2.3. Development of Different Post-Cam Designs in the Customized TKA and Conventional TKA
Customized and conventional TKA models were implanted as described below. In aligning the components in the coronal plane, the femoral component was set perpendicular to the mechanical axis that connected the center of the knee and the center of the femoral head, and the tibial component was set perpendicular to the mechanical axis that connected the center of the knee and the center of the ankle joint. The neutral rotational alignments of the femoral and tibial components were positioned in line with the femoral epicondylar axis and the tibial anteroposterior axis, respectively (Figure 4).

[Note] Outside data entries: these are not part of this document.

(* ===== verification/CoveragePlanSafety.v ===== *)
(** What the coverage planner of the engine (CoveragePlan.v) may answer: an
    invariant of the retained sessions that every entry point keeps, and the sets
    of candidates a scheduling cycle is given. *)
From Stdlib Require Import String.
From S2P Require Import Prelude Effects GoOrder GoFloat GoSort GoStrings SchedLoad SchedState.
From S2P Require Import SchedReserves Scheduling PlanningKey Coverage CoverageSearch.
From S2P Require Import CoverageRuns CoveragePlan.

#[local] Open Scope Z_scope.
#[local] Open Scope effect_scope.

(** ** Sessions by themselves *)

(** Any evaluation may have been answered. *)
Definition any_answer : Answers := fun _ _ _ => True.

(** A session as its own start. *)
Lemma session_rebase Ev s0 s : session_ok Ev s0 s -> session_ok Ev s s.
Proof.
  intros [Hs Hc Hph]. pose proof Hs as [E1 E2 E3 E4 E5 E6]. split.
  - by split.
  - unfold cached_ok in *. by rewrite E1.
  - unfold phase_ok in *. destruct (cs_phase s).
    + by rewrite E3.
    + by rewrite E1, E2.
    + destruct Hph as [G1 G2 G3 G4 G5 G6 G7]. split; rewrite ?E1, ?E2; done.
    + destruct Hph as [Hr [S1 S2 S3]]. split; [done|]. split; rewrite ?E1, ?E2; done.
Qed.

Section Safety.
Context `{Enc : Encoding}.
Context (coverageEvaluate bootstrapCoverageEvaluate : option Evaluate).
Context (now : Time) (clients : list Client) (candidates : list Candidate) (limit : Z).
Context (placement : Scheduler).
Hypothesis Hids : NoDup (map ID candidates).
Hypothesis Hclients : clients <> [].

Abbreviation R := (criticalCoverageRequirements clients).
Abbreviation key_at p := ((criticalCoveragePlanningKey now p clients candidates limit).1).

(** The placement after some computations of the planning key. *)
Definition compacted (p : Scheduler) : Prop :=
  exists n, p = Nat.iter n (fun s => compactExclusionsLocked s now) placement.

Lemma compacted_key p :
  compacted p -> compacted (criticalCoveragePlanningKey now p clients candidates limit).2.
Proof. intros [n ->]. by exists (S n). Qed.

(** A session within the limit. *)
Definition within (s : Session) : Prop :=
  if cs_completed s then (length (cs_completedIDs s) <= Z.to_nat limit)%nat
  else NoDup (map ID (cs_ordered s)) /\ incl (cs_fullPool s) (cs_ordered s) /\
       cs_limit s = Z.to_nat limit /\ session_ok any_answer s s.

(** It requires what the clients do; a kept cover may have no list. *)
Definition for_clients (s : Session) : Prop :=
  cs_required s = R \/ (cs_completed s = true /\ cs_required s = []).

(** A retained session is within the limit, and if the planning key selects it,
    it is for these clients. *)
Definition slot_ok (o : option Session) : Prop :=
  match o with
  | None => True
  | Some s => within s /\ ((exists p, compacted p /\ cs_key s = key_at p) -> for_clients s)
  end.

Record planner_ok (e : Engine) : Prop := {
  po_limit : activeCriticalRouteLimit e = limit;
  po_placement : compacted (en_placement e);
  po_slots : forall slot, slot_ok (slot_of slot e)
}.

Definition Kept (err : CoverError) (e : Engine) : Prop := internal err = false /\ planner_ok e.

(** An evaluation that was made on the way. *)
Definition evaluated (evaluate : Evaluate) (pool : list Candidate) (required : list string)
    (e : criticalCoverageEvaluation) : Prop :=
  exists p checks, compacted p /\ evaluate p checks now clients pool required = inr e.

(** A set that covers: listed, within the limit, and evaluated as complete. *)
Definition sized (pool : list Candidate) : Prop :=
  incl pool candidates /\ Z.of_nat (length pool) <= limit.
Definition chosen (evaluate : Evaluate) (pool : list Candidate) : Prop :=
  sized pool /\ exists e, evaluated evaluate pool R e /\ coverageComplete e R = true.

(** ** The steps *)

Lemma required_nonempty : R <> [].
Proof.
  intros E. destruct clients as [|c l]; [done|].
  assert (In (tcp_primary (clientID c)) (criticalCoverageRequirements (c :: l))) as Hin.
  { apply requirements_In. exists TCPPrimary, c. split; [by left|done]. }
  by rewrite E in Hin.
Qed.

Lemma step_moment : triple planner_ok next_moment (fun _ e => planner_ok e) Kept.
Proof. intros e He. destruct He. by split. Qed.

Lemma step_ctx : triple planner_ok check_ctx (fun _ e => planner_ok e) Kept.
Proof.
  apply (triple_bind _ _ _ (fun _ e => planner_ok e)); [apply step_moment|].
  intros m e He. unfold fail_if. destruct (m_ctx m); [by split|done].
Qed.

Lemma step_get {A : Type} (f : Engine -> A) (Q : A -> Engine -> Prop) :
  (forall e, planner_ok e -> Q (f e) e) -> triple planner_ok (get f) Q Kept.
Proof. intros HQ e He. by apply HQ. Qed.

Lemma step_limit :
  triple planner_ok (get activeCriticalRouteLimit) (fun l e => planner_ok e /\ l = limit) Kept.
Proof. apply step_get. intros e He. split; [done|by apply po_limit]. Qed.

Lemma step_slot slot :
  triple planner_ok (get (slot_of slot)) (fun o e => planner_ok e /\ slot_ok o) Kept.
Proof. apply step_get. intros e He. split; [done|by apply po_slots]. Qed.

Lemma step_set slot o : slot_ok o ->
  triple planner_ok (modify (set_slot slot o)) (fun _ e => planner_ok e) Kept.
Proof.
  intros Ho e [H1 H2 H3]. destruct slot; split; simpl; try done.
  - intros []; [done|apply (H3 Bootstrap)].
  - intros []; [apply (H3 Active)|done].
Qed.

Lemma step_reset slot :
  triple planner_ok (resetCriticalCoverageSession slot) (fun _ e => planner_ok e) Kept.
Proof. by apply step_set. Qed.

Lemma step_key :
  triple planner_ok (planning_key now clients candidates)
    (fun k e => planner_ok e /\ exists p, compacted p /\ k = key_at p) Kept.
Proof.
  intros e [H1 H2 H3]. unfold planning_key. rewrite H1.
  pose proof (compacted_key _ H2) as Hk.
  destruct (criticalCoveragePlanningKey now (en_placement e) clients candidates limit) as [k p] eqn:E.
  split; [by split|]. exists (en_placement e). split; [done|by rewrite E].
Qed.

Lemma step_raise {A : Type} err (Q : A -> Engine -> Prop) :
  internal err = false -> triple planner_ok (raise err) Q Kept.
Proof. by intros Hi e He. Qed.

Lemma step_evaluate evaluate pool required :
  triple planner_ok (evaluate_in evaluate now clients pool required)
    (fun r e => planner_ok e /\ evaluated evaluate pool required r) Kept.
Proof.
  apply (triple_bind _ _ _ (fun _ e => planner_ok e)); [apply step_moment|].
  intros m e He. unfold bind, get.
  destruct (evaluate (en_placement e) (m_checks m) now clients pool required) as [x|r] eqn:E.
  - by split.
  - split; [done|]. exists (en_placement e), (m_checks m). split; [by apply po_placement|done].
Qed.

Lemma step_or_drop {A : Type} slot (m : E_ A) Q :
  triple planner_ok m Q Kept -> triple planner_ok (or_drop slot m) Q Kept.
Proof.
  intros Hm e He. specialize (Hm e He). unfold or_drop. destruct (m e) as [[err|a] e']; [|done].
  destruct Hm as [Hi He']. split; [done|]. by apply (step_set slot None).
Qed.

(** Sequencing: a step leaves the invariant and a fact about its value. *)
Lemma and_then {A B : Type} (m : E_ A) (k : A -> E_ B) (fact : A -> Prop) Q :
  triple planner_ok m (fun a e => planner_ok e /\ fact a) Kept ->
  (forall a, fact a -> triple planner_ok (k a) Q Kept) -> triple planner_ok (bind m k) Q Kept.
Proof.
  intros Hm Hk. eapply triple_bind; [exact Hm|]. intros a e [He Hf]. by apply Hk.
Qed.

Lemma and_just {A B : Type} (m : E_ A) (k : A -> E_ B) Q :
  triple planner_ok m (fun _ e => planner_ok e) Kept ->
  (forall a, triple planner_ok (k a) Q Kept) -> triple planner_ok (bind m k) Q Kept.
Proof. intros Hm Hk. by eapply triple_bind. Qed.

Contact conditions were applied between the TF and PF in TKA. The coefficient of friction between the polyethylene and metal materials was assumed to be 0.04 to ensure consistency with previous explicit FE models . The materials employed for the femoral component, polyethylene insert, and tibial baseplate have been described in previous studies [17, 38].

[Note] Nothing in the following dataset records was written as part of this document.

Lemma obsolete_spec d plan debt : is_Some (clients d !! de_ClientID debt) ->
  obsolete d plan (index_by ClientID (Clients plan)) debt = false <-> owed d plan debt.
Proof.
  intros [c Hc]. unfold obsolete. rewrite Hc. split.
  - destruct (index_by _ _ !! _) as [r|] eqn:Er; [|done]. rewrite !orb_false_iff, !negb_false_iff.
    intros H0. destruct_and! H0. str_bool. z_bool.
    destruct (candidates d !! de_CandidateID debt) as [row|] eqn:Erow; [|done]. simpl in *.
    destruct (sources d !! c_SourceID (cr_candidate row)) as [source|] eqn:Es; [|done].
    split; [by exists c|by exists r|done|by exists row, source|done].
  - intros [(c' & Hc' & Hp & Ha & Hk) (r & -> & Hd & Hb & Hs & Ho) Hg
      (row & source & Hrow & He & Hf & Hso & Hse) Hh].
    simplify_eq. rewrite Hrow. simpl. rewrite Hso. simpl. rewrite He, Hse, Hd, Hp, Hb, Hk, Ha, Hs,
      Ho, Hf, Hh, !str_eqb_refl. simpl. rewrite !orb_false_r. z_bool. done.
Qed.

Definition drop_debt (d : Database) (debt : RouteRecovery) : Database :=
  d <| route_recovery := delete (de_ClientID debt, de_Transport debt) (route_recovery d) |>.

Definition debt_key (debt : RouteRecovery) : string * RouteTransport :=
  (de_ClientID debt, de_Transport debt).

Lemma drop_debts l d :
  fold_left drop_debt l d =
  d <| route_recovery := filter (fun '(k, _) => k ∉ map debt_key l) (route_recovery d) |>.
Proof.
  assert (forall l d k, route_recovery (fold_left drop_debt l d) !! k =
    if decide (k ∈ map debt_key l) then None else route_recovery d !! k) as Hk.
  { clear. induction l as [|x l IH]; intros d k; cbn [fold_left map];
      [by rewrite decide_False by apply not_elem_of_nil|].
    rewrite IH. destruct (decide (k ∈ map debt_key l)) as [Hin|Hn].
    - by rewrite decide_True by (right; done).
    - destruct (decide (k = debt_key x)) as [->|Hx].
      + rewrite decide_True by left. apply lookup_delete_eq.
      + rewrite decide_False by (rewrite elem_of_cons; naive_solver). by apply lookup_delete_ne. }
  assert (forall l d, fold_left drop_debt l d =
    d <| route_recovery := route_recovery (fold_left drop_debt l d) |>) as Hs.
  { clear. induction l as [|x l IH]; intros d; cbn [fold_left]; [by destruct d|].
    rewrite IH at 1. by destruct d. }
  rewrite Hs. destruct d as [? ? ? ? ? debts]. unfold set_field. simpl. f_equal.
  apply map_eq. intros k. rewrite Hk. simpl. apply option_eq. intros debt.
  rewrite map_lookup_filter_Some. destruct (decide _); naive_solver.
Qed.

Lemma joined_debts_In d debt : ledger_ok d ->
  In debt (joined_debts d) <-> route_recovery d !! debt_key debt = Some debt.
Proof.
  intros Hok. unfold joined_debts. rewrite sort_slice_In, filter_In, in_map_iff. split.
  - intros [([k x] & Hx & Hin) _]. simpl in Hx. subst.
    apply list_elem_of_In, elem_of_map_to_list in Hin. by destruct (Hok _ _ Hin) as [-> _].
  - intros Hl. destruct (Hok _ _ Hl) as [_ Hc]. rewrite bool_decide_true by done.
    split; [|done]. exists (debt_key debt, debt). split; [done|].
    by apply list_elem_of_In, elem_of_map_to_list.
Qed.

2.4. Boundary and Loading Conditions
There are four types of loading conditions corresponding to the loads used in the experiments in the study for model validation and predictions for clinically relevant under deep-knee-bend loading conditions. The first and second loading conditions are the intact model validation, the third is the validation of the TKA model, and the fourth is the predictions for clinically relevant scenarios.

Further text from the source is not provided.